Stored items
↓↓↓

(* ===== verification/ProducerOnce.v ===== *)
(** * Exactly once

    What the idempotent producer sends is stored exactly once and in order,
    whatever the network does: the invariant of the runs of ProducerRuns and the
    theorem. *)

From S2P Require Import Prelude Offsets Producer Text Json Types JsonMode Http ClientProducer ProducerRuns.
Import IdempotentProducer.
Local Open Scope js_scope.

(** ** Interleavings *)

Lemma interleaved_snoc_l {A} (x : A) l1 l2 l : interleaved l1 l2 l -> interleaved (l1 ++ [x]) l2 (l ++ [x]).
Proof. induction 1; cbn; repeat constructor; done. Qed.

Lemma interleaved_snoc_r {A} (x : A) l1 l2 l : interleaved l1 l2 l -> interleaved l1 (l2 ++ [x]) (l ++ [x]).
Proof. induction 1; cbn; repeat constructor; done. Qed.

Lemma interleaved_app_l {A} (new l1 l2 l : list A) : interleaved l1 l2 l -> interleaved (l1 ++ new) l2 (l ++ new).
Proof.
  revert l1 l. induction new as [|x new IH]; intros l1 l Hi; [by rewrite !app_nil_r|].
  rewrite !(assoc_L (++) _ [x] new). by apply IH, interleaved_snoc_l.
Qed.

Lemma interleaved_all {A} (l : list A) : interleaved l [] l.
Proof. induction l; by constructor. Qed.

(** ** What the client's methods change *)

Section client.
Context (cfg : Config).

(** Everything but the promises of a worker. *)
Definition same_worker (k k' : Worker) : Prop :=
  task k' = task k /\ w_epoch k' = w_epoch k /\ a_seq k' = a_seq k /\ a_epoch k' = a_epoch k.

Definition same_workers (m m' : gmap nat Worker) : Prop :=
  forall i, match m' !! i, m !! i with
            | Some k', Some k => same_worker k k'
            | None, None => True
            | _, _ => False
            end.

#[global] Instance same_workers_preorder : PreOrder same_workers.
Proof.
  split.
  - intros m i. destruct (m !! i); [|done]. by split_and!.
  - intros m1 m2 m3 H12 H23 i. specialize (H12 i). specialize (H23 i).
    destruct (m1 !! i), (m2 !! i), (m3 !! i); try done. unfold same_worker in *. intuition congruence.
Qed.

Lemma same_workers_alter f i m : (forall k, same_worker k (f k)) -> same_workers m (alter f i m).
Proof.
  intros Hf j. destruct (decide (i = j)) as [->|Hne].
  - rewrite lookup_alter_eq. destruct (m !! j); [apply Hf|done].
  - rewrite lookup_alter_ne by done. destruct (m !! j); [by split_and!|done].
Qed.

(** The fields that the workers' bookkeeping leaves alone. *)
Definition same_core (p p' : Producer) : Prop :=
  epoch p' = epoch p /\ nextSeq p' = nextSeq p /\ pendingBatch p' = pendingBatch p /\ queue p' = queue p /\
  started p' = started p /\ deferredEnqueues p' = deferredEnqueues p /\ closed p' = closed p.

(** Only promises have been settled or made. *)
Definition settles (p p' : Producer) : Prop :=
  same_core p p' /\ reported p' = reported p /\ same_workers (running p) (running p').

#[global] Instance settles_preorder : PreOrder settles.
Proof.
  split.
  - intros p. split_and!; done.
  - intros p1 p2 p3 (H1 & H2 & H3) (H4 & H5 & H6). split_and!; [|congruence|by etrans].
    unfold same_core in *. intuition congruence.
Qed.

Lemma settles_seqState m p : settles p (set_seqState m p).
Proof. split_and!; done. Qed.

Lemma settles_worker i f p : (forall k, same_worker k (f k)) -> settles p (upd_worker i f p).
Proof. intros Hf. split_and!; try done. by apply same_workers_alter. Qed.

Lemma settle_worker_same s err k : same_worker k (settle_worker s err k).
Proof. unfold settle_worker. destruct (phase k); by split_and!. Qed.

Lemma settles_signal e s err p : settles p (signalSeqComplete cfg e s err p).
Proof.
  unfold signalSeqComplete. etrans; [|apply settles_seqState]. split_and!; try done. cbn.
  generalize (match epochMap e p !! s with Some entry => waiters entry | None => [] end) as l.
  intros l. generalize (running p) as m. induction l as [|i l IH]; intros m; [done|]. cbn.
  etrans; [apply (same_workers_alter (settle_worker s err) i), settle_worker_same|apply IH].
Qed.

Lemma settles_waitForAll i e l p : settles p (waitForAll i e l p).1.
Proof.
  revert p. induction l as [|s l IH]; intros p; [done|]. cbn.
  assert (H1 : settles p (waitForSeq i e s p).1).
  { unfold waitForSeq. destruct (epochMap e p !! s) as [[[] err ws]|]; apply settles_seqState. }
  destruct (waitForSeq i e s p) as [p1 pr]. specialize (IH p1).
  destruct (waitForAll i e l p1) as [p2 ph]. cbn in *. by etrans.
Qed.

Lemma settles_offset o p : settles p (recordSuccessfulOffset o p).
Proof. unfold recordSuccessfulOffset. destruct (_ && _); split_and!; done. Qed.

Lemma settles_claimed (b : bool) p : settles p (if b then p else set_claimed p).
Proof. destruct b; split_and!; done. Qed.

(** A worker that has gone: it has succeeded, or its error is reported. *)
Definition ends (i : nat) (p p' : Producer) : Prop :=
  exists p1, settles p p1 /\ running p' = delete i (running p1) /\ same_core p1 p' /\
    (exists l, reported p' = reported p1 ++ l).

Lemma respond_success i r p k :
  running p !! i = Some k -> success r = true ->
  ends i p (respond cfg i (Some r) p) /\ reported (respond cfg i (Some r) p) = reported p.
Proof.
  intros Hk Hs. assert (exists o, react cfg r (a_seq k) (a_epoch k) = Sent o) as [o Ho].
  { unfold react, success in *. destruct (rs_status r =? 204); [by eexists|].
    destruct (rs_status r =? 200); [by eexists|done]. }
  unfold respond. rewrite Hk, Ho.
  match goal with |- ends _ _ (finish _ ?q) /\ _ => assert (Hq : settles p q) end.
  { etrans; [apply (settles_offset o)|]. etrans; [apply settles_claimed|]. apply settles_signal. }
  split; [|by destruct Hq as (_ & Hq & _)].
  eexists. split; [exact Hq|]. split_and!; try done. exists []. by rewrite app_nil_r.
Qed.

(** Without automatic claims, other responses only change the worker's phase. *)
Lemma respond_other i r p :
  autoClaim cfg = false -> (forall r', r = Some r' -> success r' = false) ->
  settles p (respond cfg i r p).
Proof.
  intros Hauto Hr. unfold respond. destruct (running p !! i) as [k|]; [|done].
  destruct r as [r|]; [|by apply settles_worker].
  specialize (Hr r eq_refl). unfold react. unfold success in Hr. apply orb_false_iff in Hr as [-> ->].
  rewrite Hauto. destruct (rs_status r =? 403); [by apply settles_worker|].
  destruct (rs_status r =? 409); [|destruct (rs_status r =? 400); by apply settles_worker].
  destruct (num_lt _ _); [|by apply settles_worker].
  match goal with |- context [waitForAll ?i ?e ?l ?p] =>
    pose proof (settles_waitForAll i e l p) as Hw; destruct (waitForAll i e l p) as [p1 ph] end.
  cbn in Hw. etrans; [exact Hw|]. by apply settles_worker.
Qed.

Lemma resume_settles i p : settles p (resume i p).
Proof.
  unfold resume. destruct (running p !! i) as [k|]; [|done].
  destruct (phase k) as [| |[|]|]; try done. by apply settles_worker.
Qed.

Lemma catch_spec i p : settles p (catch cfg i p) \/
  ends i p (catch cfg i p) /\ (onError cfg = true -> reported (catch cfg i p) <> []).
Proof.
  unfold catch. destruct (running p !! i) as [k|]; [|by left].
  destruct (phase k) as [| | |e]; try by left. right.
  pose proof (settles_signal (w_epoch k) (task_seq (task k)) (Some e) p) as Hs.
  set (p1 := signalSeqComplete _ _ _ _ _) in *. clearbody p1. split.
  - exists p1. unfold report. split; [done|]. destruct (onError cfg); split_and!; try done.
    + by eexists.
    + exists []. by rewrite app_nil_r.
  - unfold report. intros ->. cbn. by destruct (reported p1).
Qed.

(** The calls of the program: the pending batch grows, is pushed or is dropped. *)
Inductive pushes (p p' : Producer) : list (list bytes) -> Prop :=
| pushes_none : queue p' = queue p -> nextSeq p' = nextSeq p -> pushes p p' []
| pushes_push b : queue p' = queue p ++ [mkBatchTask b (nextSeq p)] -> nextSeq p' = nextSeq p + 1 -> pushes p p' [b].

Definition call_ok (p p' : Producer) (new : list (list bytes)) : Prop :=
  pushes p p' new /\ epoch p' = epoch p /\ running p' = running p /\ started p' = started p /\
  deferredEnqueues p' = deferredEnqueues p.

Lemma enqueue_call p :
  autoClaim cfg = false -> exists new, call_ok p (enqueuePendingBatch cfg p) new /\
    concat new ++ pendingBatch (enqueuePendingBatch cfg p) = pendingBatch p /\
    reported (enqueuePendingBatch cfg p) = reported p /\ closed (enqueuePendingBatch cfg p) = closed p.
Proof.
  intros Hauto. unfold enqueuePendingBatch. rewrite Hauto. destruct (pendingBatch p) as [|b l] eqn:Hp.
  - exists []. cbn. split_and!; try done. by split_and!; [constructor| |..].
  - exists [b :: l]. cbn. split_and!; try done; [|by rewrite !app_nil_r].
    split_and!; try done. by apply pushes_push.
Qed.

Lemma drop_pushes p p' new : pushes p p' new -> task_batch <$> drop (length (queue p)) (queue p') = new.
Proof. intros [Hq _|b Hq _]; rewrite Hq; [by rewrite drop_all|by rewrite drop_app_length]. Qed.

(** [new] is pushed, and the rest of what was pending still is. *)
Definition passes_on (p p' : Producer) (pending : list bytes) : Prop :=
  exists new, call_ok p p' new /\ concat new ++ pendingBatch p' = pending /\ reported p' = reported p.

↑↑↑

The lines to extract from the data above begin with the line containing "(** Everything but" and end with the line containing "- intros m1". Extract them exactly, including both.

* **Task output**:
(** Everything but the promises of a worker. *)
Definition same_worker (k k' : Worker) : Prop :=
  task k' = task k /\ w_epoch k' = w_epoch k /\ a_seq k' = a_seq k /\ a_epoch k' = a_epoch k.

Definition same_workers (m m' : gmap nat Worker) : Prop :=
  forall i, match m' !! i, m !! i with
            | Some k', Some k => same_worker k k'
            | None, None => True
            | _, _ => False
            end.

#[global] Instance same_workers_preorder : PreOrder same_workers.
Proof.
  split.
  - intros m i. destruct (m !! i); [|done]. by split_and!.
  - intros m1 m2 m3 H12 H23 i. specialize (H12 i). specialize (H23 i).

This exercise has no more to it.